With the similarity scoring function described above, the authors used a very simple tracking framework in their papers.
Calculate the embedding of the example image $\phi(z)$ – from the first frame of the video.
Slide a window over the test image (each subsequent frame) and calculate the embeddings of each window – conceptually. It is implemented as a fully-convolutional neural network.
Calculate the cross-correlation between $\phi(z)$ and $\phi()$ of every window – conceptually. It is implemented as a convolution layer.
The output of the above step is a 2D scoring map. It can be intuitively interpreted as the score that the example object appears at each position of the test image.
Just find the highest score and back-track its position on the test image.
This vanilla framework doesn’t maintain states, doesn’t remember history, and doesn’t improve itself.
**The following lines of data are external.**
(** An element gets another value, and is live again if it was marked. *)
Lemma value_kept n k v d l1 l2 s s' :
  map_ok s → data_ s = l1 ++ (n, (k, v)) :: l2 → data_ s' = l1 ++ (n, (k, d)) :: l2 →
  id_sorted (removed_ids_ s') → (∀ j, j ∈ removed_ids_ s' ↔ j ∈ removed_ids_ s ∧ j ≠ k) →
  iteration_depth_ s' = iteration_depth_ s →
  epoch s' = epoch s → next_id_ s' = next_id_ s → check_on_null_data_ s' = check_on_null_data_ s →
  next_node s' = next_node s →
  kept s s' (<[k := d]> (live s)).
Proof.
  intros Hok Hd Hd' Hsr Hr Hdep He Hn Hc Hnn.
  assert (shape (data_ s') = shape (data_ s)) as Hsh.
  { rewrite Hd, Hd'. unfold shape. by rewrite !fmap_app. }
  assert (node_keys (data_ s') = node_keys (data_ s)) as Hk by by rewrite <-!shape_keys, Hsh.
  pose proof (mo_nodes _ Hok) as Hnodes. pose proof Hnodes as Hmid. rewrite Hd in Hmid.
  apply ordering_middle in Hmid as (Hrest&Hn1&Hn2&Hkk&Hlt).
  assert (map_ok s') as Hok'.
  { split; [done| | | |by rewrite Hdep; apply Hok].
    - rewrite Hnn, Hd'. apply (ordering_ok_perm ((n, (k, d)) :: l1 ++ l2)); [apply Permutation_middle|].
      apply ordering_ok_cons. split_and!; try done. rewrite fmap_app. set_solver.
    - intros j [Hj _]%Hr. rewrite Hk. by apply Hok.
    - rewrite Hdep. intros E. pose proof (mo_idle _ Hok E) as Hnil. rewrite Hnil in Hr.
      destruct (removed_ids_ s') as [|j r']; [done|]. specialize (Hr j). set_solver. }
  assert (live s' = <[k := d]> (live s)) as Hl.
  { apply live_eq; [apply Hok'|]. intros j w. rewrite lookup_insert_Some, live_Some, Hd, Hd', Hr by apply Hok.
    rewrite !fmap_app, !fmap_cons, !elem_of_app, !elem_of_cons. simpl.
    assert ((k, w) ∈ l1.*2 → False) as Hf1 by (intros ?%value_key; apply Hkk; unfold node_keys in *; rewrite fmap_app; set_solver).
    assert ((k, w) ∈ l2.*2 → False) as Hf2 by (intros ?%value_key; apply Hkk; unfold node_keys in *; rewrite fmap_app; set_solver).
    destruct (decide (j = k)) as [->|Hne]; naive_solver. }
  split; try done. rewrite <-Hl, <-Hsh. by apply shape_stays.
Qed.

Lemma idmap_Replace_run id d s v :
  map_ok s → live s !! id = Some v → (RTC_DCHECK_IS_ON = true → check_on_null_data_ s = true → d ≠ None) →
  ∃ s', Replace id d s = Ok (v, s') ∧ kept s s' (<[id := d]> (live s)) ∧ iteration_depth_ s' = iteration_depth_ s.
Proof.
  intros Hok Hv Hd. pose proof Hv as Hv'. apply live_Some in Hv' as [Hin Hr]; [|apply Hok].
  destruct (key_split _ _ _ (mo_nodes _ Hok) (value_key _ _ _ Hin)) as (l1&n&v'&l2&Hdata&Hn1&Hn2&Hk1&Hk2&_).
  assert (v' = v) as ->.
  { rewrite Hdata, fmap_app, fmap_cons, elem_of_app, elem_of_cons in Hin. simpl in Hin.
    destruct Hin as [?%value_key|[?|?%value_key]]; [done|naive_solver|done]. }
  unfold Replace. rewrite (bind_run _ _ _ _ _ (check_data_run d s Hd)).
  rewrite (bind_run _ _ _ _ _ (table_find_middle id n v l1 l2 s Hdata Hk1)), (bind_run _ _ _ _ _ (is_end_now _ s)).
  rewrite bool_decide_false by done. rewrite (bind_run _ _ _ tt s) by by apply dcheck_run.
  rewrite (bind_run _ _ _ _ _ (IsRemoved_run id s (mo_sorted _ Hok))), bool_decide_false by done.
  rewrite (bind_run _ _ _ tt s) by by apply dcheck_run.
  rewrite (bind_run _ _ _ _ _ (entry_of_run n _ l1 l2 s Hdata Hn1)).
  rewrite (bind_run _ _ _ _ _ (assign_second_run n id v d l1 l2 s Hdata Hn1 Hn2)).
  eexists. split; [done|]. split; [|done]. apply (value_kept n id v d l1 l2); try done; [apply Hok|].
  intros j. change (j ∈ removed_ids_ s ↔ j ∈ removed_ids_ s ∧ j ≠ id). naive_solver.
Qed.

Lemma idmap_Clear_run s : map_ok s →
  ∃ s', Clear s = Ok (tt, s') ∧ kept s s' ∅ ∧ iteration_depth_ s' = iteration_depth_ s.
Proof.
  intros Hok. unfold Clear. rewrite (bind_run _ _ _ s s) by done.
  destruct (Z.eqb_spec (iteration_depth_ s) 0) as [E|E].
  - eexists. split; [done|]. split; [|done].
    replace (∅ : gmap Z (option T)) with (base.filter (λ kv : Z * option T, kv.1 ∉ node_keys (data_ s)) (live s)).
    + apply sweep_kept; try done; [apply Hok|apply Hok| |exact (mo_idle _ Hok E)].
      symmetry. apply filter_none. intros e He Hne. apply Hne.
      by apply (list_elem_of_fmap_2 (λ e : entry T, e.2.1)).
    + apply map_empty. intros k. apply eq_None_not_Some.
      intros [v [[Hv _]%live_Some Hne]%map_lookup_filter_Some]; [|apply Hok]. by eapply Hne, value_key.
  - pose proof (run_insert_range key_identity Z.ltb true (node_keys (data_ s)) _ (mo_sorted _ Hok)) as Hi.
    rewrite (on_removed_run _ _ _ _ Hi). eexists. split; [done|]. split; [|done].
    apply (mark_kept (ins_all key_identity Z.ltb (node_keys (data_ s)) (removed_ids_ s))); try done.
    + apply ins_all_sorted, Hok; apply _.
    + intros k [Hk|Hk]%elem_of_ins_all_id; [by apply Hok|done|apply Hok].
    + apply Hok.
    + intros k v. rewrite lookup_empty, elem_of_ins_all_id by apply Hok. split; [done|].
      intros [?%value_key Hn]. tauto.
Qed.

Lemma live_size s : map_ok s → (base.size (live s) + length (removed_ids_ s) = length (data_ s))%nat.
Proof.
  intros Hok. 
  assert (removed_ids_ s ++ (map_to_list (live s)).*1 ≡ₚ node_keys (data_ s)) as Hp.
  { apply NoDup_Permutation; [|apply Hok|].
    - apply NoDup_app. split_and!; [apply id_sorted_NoDup, Hok| |apply NoDup_fst_map_to_list].
      intros k Hk ([k' v]&->&Hin%elem_of_map_to_list)%list_elem_of_fmap. simpl in Hk.
      by apply live_Some in Hin as [_ ?]; [|apply Hok].
    - intros k. rewrite elem_of_app. split.
      + intros [Hk|([k' v]&->&Hin%elem_of_map_to_list)%list_elem_of_fmap]; [by apply Hok|].
        apply live_Some in Hin as [Hin%value_key _]; [done|apply Hok].
      + intros Hk. destruct (decide (k ∈ removed_ids_ s)); [by left|]. right.
        destruct (proj2 (live_is_Some s k (oo_keys _ _ (mo_nodes _ Hok)))) as [v Hv]; [done|].
        apply list_elem_of_fmap. exists (k, v). by rewrite elem_of_map_to_list. }
  apply Permutation_length in Hp. unfold node_keys in Hp. rewrite length_app, !length_fmap, length_map_to_list in Hp. lia.
Qed.

Lemma live_middle n k v l1 l2 s :
  map_ok s → data_ s = l1 ++ (n, (k, v)) :: l2 → live s !! k = if decide (k ∈ removed_ids_ s) then None else Some v.
Proof.
  intros Hok Hd. case_decide as Hr.
  - apply eq_None_not_Some. rewrite live_is_Some by apply Hok. tauto.
  - apply live_Some; [apply Hok|]. rewrite Hd, fmap_app, fmap_cons. set_solver.
Qed.

Lemma idmap_Lookup_run id s : map_ok s → Lookup id s = Ok (mjoin (live s !! id), s).
Proof.
  intros Hok. unfold Lookup. destruct (decide (id ∈ node_keys (data_ s))) as [Hin|Hout].
  - destruct (key_split _ _ _ (mo_nodes _ Hok) Hin) as (l1&n&v&l2&Hd&Hn1&_&Hk1&_).
    rewrite (bind_run _ _ _ _ _ (table_find_middle id n v l1 l2 s Hd Hk1)), (bind_run _ _ _ _ _ (is_end_now _ s)).
    rewrite bool_decide_false by done. rewrite (bind_run _ _ _ _ _ (entry_of_run n _ l1 l2 s Hd Hn1)). cbn [snd].
    rewrite (live_middle n id v l1 l2 s Hok Hd). destruct (decide (v = None)) as [->|Hv].
    + by case_decide.
    + rewrite (bind_run _ _ _ _ _ (IsRemoved_run id s (mo_sorted _ Hok))).
      by case_bool_decide; [rewrite decide_True|rewrite decide_False].
  - rewrite (bind_run _ _ _ _ _ (table_find_absent id s Hout)), (bind_run _ _ _ _ _ (is_end_now _ s)). simpl.
    replace (live s !! id) with (@None (option T)); [done|]. symmetry. apply eq_None_not_Some.
    rewrite live_is_Some by apply Hok. tauto.
Qed.

Lemma idmap_size_run s : map_ok s → Z.of_nat (base.size (live s)) < 2 ^ 64 →
  size s = Ok (Z.of_nat (base.size (live s)), s).
Proof.
  intros Hok Hlt. pose proof (live_size s Hok). unfold size, mbind, M_bind, get, mret, M_ret.
  replace (Z.of_nat (length (data_ s)) - Z.of_nat (length (removed_ids_ s))) with (Z.of_nat (base.size (live s))) by lia.
  unfold wrap_u. by rewrite Z.mod_small by lia.
Qed.

(** ** The end of an iteration *)

Lemma same_data s : s <| data_ := data_ s |> = s.
Proof. by destruct s. Qed.

Lemma erase_key_run k s nn : ordering_ok (data_ s) nn →
  erase_key k s = Ok (tt, s <| data_ := swept [k] (data_ s) |>).
Proof.
  intros Hok. unfold erase_key. destruct (decide (k ∈ node_keys (data_ s))) as [Hin|Hout].
  - destruct (key_split _ _ _ Hok Hin) as (l1&n&v&l2&Hd&Hn1&Hn2&Hk1&Hk2&_).
    rewrite (bind_run _ _ _ _ _ (table_find_middle k n v l1 l2 s Hd Hk1)), (bind_run _ _ _ _ _ (is_end_now _ s)).
    rewrite bool_decide_false by done. rewrite (erase_at_run n (k, v) l1 l2 s Hd Hn1 Hn2).
    by rewrite Hd, swept_middle.
  - rewrite (bind_run _ _ _ _ _ (table_find_absent k s Hout)), (bind_run _ _ _ _ _ (is_end_now _ s)).
    transitivity (Ok (tt, s)); [done|]. unfold swept. rewrite filter_all; [by rewrite same_data|].
    intros e He Hk. apply list_elem_of_singleton in Hk. apply Hout. rewrite <-Hk.
    by apply (list_elem_of_fmap_2 (λ e : entry T, e.2.1)).
Qed.

Lemma swept_cons k R l : swept R (swept [k] l) = swept (k :: R) l.
Proof. unfold swept. rewrite list_filter_filter. apply filter_same. set_solver. Qed.

Lemma erase_keys_run R s nn : ordering_ok (data_ s) nn →
  for_each erase_key R s = Ok (tt, s <| data_ := swept R (data_ s) |>).
Proof.
  revert s. induction R as [|k R IH]; intros s Hok.
  - transitivity (Ok (tt, s)); [done|]. unfold swept. rewrite filter_all by set_solver. by rewrite same_data.
  - cbn [for_each]. rewrite (bind_run _ _ _ _ _ (erase_key_run k s nn Hok)). rewrite IH by by apply swept_ok.
    rewrite <-(swept_cons k R (data_ s)). by destruct s.
Qed.

Lemma Iterator_destruct_run s : map_ok s → 0 < iteration_depth_ s →
  ∃ s', Iterator_destruct s = Ok (tt, s') ∧ kept s s' (live s) ∧
    iteration_depth_ s' = iteration_depth_ s - 1.
Proof.
  intros Hok Hpos. unfold Iterator_destruct. rewrite (bind_run _ _ _ s s) by done.
  rewrite (bind_run _ _ _ tt s) by (apply dcheck_run; intros _; by apply Z.ltb_lt).
  pose proof (mo_depth _ Hok) as Hrange.
  rewrite (bind_run _ _ _ (iteration_depth_ s - 1) s) by (unfold int32; rewrite bool_decide_true by lia; done).
  set (s1 := s <| iteration_depth_ := iteration_depth_ s - 1 |>). rewrite (bind_run _ _ _ tt s1) by done.
  destruct (Z.eqb_spec (iteration_depth_ s - 1) 0) as [E|E].
  - unfold Compact. rewrite (bind_run _ _ _ s1 s1) by done.
    rewrite (bind_run _ _ _ tt s1) by (apply dcheck_run; intros _; by apply Z.eqb_eq).
    assert (ordering_ok (data_ s1) (next_node s1)) as Hok1 by apply Hok.
    rewrite (bind_run _ _ _ _ _ (erase_keys_run (removed_ids_ s1) s1 _ Hok1)).
    eexists. split; [done|]. split; [|done].
    replace (live s) with (base.filter (λ kv : Z * option T, kv.1 ∉ removed_ids_ s) (live s)) at 1.
    + by apply sweep_kept; [apply Hok|..].
    + apply map_filter_id. intros k v [_ ?]%live_Some; [done|apply Hok].
  - eexists. split; [done|]. split; [|done].
    apply (mark_kept (removed_ids_ s)); try done; [apply Hok|apply Hok|change (0 ≤ iteration_depth_ s - 1 < 2 ^ 31); lia|].
    intros k v. by rewrite live_Some by apply Hok.
Qed.

(** ** Insertion *)

Record inserted s s' k d : Prop := {
  ins_ok : map_ok s';
  ins_live : live s' = <[k := d]> (live s);
  ins_keys : node_keys (data_ s') ≡ₚ k :: node_keys (data_ s);
  ins_epoch : epoch s' = S (epoch s);
  ins_null : check_on_null_data_ s' = check_on_null_data_ s;
  ins_depth : iteration_depth_ s' = iteration_depth_ s
}.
Note: it is definitely possible to use more sophisticated tracking framework. It is just that this simple framework works amazingly well.
Adapting the tracker to the current video as detection/tracking goes on is an attractive thing to have. The authors brought it into work in the CVPR’17 paper by inserting a component that is updated after every frame during tracking (see figure below). Please refer to the paper for the math details and the challenge of making it end-to-end trainable.
The bottom line is: (1)this model is updated at test time to capture specifics of the current object of interest; (2) it is fast enough to run at real time.
To train a Siamese network, we need to sample anchor, positive and negative points from the training set and train with triplet loss.
Some useful tricks to note:
Use “hard negative” instead of purely random samples to train. It improves the network more efficiently and trains much faster.
Sample from the same video and within a time window T – yes this is bias, but a reasonable one to have!